***** Entries supplied

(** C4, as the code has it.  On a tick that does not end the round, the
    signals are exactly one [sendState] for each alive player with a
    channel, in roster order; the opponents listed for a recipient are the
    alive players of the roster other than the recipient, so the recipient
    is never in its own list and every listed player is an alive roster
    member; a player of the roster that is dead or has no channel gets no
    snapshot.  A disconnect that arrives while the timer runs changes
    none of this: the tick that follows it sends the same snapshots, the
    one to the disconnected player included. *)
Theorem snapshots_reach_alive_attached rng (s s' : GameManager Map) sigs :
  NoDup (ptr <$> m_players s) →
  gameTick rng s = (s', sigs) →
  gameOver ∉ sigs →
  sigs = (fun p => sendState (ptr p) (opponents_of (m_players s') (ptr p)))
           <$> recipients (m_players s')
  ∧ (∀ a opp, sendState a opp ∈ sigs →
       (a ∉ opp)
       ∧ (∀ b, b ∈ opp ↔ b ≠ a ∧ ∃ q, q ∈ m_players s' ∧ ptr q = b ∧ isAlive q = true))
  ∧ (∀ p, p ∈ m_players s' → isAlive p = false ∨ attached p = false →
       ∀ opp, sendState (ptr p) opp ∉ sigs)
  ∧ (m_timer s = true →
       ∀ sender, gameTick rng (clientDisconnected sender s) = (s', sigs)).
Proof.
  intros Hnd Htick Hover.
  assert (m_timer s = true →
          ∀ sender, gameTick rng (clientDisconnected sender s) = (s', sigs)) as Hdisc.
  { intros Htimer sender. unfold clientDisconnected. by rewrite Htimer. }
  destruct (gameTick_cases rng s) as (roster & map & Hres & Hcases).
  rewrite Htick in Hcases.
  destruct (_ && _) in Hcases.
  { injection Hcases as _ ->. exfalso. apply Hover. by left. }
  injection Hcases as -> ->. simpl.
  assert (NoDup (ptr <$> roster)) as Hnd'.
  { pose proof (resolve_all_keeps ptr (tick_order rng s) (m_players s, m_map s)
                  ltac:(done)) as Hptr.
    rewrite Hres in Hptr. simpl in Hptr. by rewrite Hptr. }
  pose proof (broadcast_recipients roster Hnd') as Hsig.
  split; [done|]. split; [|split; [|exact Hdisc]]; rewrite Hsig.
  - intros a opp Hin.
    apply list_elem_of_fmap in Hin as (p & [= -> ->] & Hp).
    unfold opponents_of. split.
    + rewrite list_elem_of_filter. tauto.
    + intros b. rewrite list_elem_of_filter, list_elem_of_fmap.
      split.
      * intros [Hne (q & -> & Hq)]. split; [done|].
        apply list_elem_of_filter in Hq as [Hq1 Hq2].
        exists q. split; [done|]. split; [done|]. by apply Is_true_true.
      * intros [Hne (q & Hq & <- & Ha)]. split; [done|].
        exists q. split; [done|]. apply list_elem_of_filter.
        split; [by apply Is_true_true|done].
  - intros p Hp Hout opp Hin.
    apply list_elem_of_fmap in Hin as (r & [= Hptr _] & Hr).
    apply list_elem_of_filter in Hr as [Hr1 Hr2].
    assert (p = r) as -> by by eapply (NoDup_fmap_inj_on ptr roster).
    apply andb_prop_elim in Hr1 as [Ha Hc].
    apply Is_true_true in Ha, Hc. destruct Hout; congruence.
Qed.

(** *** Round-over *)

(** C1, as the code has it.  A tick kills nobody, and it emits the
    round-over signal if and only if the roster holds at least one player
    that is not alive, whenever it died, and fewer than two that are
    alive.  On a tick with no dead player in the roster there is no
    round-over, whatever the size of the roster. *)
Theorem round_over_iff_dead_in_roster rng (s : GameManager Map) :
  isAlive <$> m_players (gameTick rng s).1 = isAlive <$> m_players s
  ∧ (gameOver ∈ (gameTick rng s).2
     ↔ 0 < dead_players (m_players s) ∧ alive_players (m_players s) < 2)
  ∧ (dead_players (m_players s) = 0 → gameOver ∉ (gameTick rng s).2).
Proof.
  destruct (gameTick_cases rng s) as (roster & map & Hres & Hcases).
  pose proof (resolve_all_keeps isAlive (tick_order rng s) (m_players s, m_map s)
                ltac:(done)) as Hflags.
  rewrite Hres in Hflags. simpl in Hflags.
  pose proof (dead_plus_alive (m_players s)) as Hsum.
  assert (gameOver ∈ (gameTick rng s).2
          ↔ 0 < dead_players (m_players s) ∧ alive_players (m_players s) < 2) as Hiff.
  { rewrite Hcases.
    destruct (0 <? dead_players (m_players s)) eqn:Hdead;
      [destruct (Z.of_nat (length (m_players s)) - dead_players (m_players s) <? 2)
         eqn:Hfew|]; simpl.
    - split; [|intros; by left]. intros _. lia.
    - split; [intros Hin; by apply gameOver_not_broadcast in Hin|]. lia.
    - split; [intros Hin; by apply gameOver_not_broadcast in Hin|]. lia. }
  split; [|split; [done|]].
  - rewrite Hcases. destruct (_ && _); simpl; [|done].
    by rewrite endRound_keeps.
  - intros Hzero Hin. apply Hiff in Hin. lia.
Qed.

**********
***** Entries supplied

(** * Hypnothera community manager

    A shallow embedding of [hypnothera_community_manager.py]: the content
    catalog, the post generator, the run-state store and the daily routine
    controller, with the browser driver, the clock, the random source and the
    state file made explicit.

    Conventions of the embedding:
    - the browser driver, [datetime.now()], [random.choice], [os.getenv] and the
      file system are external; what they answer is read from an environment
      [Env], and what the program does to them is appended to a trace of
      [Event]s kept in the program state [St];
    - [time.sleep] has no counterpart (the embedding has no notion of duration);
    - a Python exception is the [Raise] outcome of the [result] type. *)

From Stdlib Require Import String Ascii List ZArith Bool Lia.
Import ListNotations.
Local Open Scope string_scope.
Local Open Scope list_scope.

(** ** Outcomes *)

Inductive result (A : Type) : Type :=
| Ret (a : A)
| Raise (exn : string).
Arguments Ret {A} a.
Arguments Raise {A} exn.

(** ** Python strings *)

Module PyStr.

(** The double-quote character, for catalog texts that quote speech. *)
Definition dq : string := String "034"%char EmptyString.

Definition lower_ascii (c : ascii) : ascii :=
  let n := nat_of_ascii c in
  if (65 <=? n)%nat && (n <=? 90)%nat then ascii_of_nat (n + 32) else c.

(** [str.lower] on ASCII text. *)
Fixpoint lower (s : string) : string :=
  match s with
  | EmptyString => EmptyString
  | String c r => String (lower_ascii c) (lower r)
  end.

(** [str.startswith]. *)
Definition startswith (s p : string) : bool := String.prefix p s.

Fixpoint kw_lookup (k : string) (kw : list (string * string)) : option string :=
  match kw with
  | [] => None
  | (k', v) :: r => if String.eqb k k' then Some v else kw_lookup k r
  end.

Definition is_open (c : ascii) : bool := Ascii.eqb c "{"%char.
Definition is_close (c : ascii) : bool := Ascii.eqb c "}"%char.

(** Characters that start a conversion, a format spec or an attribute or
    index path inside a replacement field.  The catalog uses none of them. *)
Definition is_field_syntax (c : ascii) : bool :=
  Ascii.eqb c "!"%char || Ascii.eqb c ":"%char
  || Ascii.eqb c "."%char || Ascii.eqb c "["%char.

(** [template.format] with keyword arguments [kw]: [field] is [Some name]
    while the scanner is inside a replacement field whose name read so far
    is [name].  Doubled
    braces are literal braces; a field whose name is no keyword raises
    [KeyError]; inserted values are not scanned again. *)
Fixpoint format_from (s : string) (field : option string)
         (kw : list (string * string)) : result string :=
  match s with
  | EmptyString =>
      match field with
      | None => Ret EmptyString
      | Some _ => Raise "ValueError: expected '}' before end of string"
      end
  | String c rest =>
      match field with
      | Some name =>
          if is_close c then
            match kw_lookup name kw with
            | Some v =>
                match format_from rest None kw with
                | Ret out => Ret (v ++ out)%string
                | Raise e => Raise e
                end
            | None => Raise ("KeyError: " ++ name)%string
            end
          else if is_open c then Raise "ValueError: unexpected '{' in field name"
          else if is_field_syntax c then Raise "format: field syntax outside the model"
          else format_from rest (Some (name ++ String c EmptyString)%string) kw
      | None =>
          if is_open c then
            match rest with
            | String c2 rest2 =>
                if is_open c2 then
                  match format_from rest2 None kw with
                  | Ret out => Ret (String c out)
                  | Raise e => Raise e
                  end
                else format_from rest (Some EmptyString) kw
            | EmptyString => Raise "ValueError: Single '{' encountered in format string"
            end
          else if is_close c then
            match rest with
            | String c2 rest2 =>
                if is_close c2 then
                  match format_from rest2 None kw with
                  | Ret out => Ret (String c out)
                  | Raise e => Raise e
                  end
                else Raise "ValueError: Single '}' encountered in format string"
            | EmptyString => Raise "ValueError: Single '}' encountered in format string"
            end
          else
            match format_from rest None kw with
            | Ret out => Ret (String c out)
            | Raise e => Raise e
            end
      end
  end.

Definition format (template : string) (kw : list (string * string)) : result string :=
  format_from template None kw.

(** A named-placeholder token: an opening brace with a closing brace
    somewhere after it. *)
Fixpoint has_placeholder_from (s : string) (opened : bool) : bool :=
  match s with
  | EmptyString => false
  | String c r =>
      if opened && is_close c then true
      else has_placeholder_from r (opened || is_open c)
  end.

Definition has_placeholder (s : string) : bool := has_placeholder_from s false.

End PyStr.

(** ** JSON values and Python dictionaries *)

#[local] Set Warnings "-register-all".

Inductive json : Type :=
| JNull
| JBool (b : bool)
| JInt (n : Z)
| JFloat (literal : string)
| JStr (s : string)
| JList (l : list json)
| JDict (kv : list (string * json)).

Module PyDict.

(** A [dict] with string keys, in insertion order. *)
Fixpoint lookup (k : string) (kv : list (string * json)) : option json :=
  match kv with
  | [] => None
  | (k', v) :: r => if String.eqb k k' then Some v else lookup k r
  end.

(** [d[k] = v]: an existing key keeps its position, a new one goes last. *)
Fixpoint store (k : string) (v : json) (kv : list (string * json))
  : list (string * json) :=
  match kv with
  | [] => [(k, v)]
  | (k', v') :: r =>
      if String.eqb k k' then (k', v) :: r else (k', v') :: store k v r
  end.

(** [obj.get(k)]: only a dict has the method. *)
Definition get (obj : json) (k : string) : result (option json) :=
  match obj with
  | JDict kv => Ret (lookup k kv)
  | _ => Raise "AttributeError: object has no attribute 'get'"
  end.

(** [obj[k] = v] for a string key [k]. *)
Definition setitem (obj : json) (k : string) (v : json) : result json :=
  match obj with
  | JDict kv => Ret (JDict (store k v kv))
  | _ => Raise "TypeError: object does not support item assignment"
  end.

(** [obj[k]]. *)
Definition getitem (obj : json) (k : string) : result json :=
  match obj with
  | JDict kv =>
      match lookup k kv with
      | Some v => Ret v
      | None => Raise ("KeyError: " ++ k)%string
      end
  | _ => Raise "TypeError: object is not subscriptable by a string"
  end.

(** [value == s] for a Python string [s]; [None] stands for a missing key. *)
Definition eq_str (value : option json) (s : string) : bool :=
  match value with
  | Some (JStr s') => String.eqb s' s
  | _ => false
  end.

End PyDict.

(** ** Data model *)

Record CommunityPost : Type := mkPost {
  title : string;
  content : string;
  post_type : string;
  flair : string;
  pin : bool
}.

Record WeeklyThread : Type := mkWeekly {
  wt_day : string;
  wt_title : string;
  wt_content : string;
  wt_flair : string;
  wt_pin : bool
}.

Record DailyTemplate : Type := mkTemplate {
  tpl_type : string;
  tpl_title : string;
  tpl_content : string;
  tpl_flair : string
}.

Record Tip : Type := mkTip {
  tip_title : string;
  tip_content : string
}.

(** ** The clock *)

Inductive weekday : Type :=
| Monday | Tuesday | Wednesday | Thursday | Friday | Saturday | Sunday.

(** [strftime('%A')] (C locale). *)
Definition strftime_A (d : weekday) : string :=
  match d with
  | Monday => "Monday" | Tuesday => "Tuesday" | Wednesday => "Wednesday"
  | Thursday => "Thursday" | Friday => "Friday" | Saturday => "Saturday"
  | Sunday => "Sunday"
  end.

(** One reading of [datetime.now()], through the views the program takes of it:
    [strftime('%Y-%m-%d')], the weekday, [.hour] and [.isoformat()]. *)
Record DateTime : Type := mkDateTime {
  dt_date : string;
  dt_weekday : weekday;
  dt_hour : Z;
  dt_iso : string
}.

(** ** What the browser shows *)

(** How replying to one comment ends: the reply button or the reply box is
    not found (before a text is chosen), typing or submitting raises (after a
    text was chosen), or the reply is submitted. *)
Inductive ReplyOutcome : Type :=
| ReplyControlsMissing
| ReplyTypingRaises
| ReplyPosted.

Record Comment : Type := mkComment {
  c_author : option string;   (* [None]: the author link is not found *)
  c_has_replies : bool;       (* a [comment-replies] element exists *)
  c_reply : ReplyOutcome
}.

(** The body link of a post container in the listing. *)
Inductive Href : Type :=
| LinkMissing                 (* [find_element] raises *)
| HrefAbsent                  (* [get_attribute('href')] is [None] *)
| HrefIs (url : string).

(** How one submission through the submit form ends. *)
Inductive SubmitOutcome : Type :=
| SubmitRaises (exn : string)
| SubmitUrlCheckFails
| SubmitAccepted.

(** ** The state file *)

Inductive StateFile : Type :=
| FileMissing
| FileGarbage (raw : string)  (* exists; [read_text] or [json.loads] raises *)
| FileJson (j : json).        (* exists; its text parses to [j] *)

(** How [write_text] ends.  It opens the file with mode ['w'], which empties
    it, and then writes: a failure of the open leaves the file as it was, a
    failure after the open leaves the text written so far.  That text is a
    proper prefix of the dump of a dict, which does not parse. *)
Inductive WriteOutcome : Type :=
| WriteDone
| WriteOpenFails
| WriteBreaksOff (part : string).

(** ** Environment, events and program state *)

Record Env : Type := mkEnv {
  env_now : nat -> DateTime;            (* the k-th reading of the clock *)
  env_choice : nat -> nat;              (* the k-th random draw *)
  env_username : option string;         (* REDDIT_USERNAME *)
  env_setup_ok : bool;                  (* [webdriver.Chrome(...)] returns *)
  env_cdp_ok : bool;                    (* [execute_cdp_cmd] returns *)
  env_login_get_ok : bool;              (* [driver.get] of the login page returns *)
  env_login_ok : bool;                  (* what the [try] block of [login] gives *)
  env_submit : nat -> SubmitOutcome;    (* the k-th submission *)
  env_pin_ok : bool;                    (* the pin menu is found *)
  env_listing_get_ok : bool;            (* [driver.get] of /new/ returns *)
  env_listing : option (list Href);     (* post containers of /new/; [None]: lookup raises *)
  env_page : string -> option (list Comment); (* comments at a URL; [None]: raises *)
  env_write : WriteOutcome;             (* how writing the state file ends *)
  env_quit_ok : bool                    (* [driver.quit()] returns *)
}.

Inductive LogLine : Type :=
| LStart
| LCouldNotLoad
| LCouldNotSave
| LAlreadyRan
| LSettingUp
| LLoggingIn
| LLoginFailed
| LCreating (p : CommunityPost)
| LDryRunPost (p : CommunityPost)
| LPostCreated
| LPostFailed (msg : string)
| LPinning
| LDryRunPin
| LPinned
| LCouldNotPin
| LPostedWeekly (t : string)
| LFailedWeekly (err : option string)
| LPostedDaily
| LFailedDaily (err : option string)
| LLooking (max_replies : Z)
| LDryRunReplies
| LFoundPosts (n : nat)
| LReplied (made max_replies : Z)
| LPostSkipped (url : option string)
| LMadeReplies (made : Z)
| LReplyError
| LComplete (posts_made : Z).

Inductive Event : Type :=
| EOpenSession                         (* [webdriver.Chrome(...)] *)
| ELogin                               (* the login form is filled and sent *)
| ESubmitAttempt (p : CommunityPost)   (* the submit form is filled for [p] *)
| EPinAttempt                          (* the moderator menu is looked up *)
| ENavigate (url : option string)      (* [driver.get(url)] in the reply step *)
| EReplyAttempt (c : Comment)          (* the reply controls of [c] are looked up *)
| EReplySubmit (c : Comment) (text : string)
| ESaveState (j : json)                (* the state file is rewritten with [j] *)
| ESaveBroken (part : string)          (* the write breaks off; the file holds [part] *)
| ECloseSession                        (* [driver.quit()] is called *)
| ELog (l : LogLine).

**********

Task to complete
Only a number is expected in reply: how many lines of the entries hold the word "Hptr"?

Result of this task
3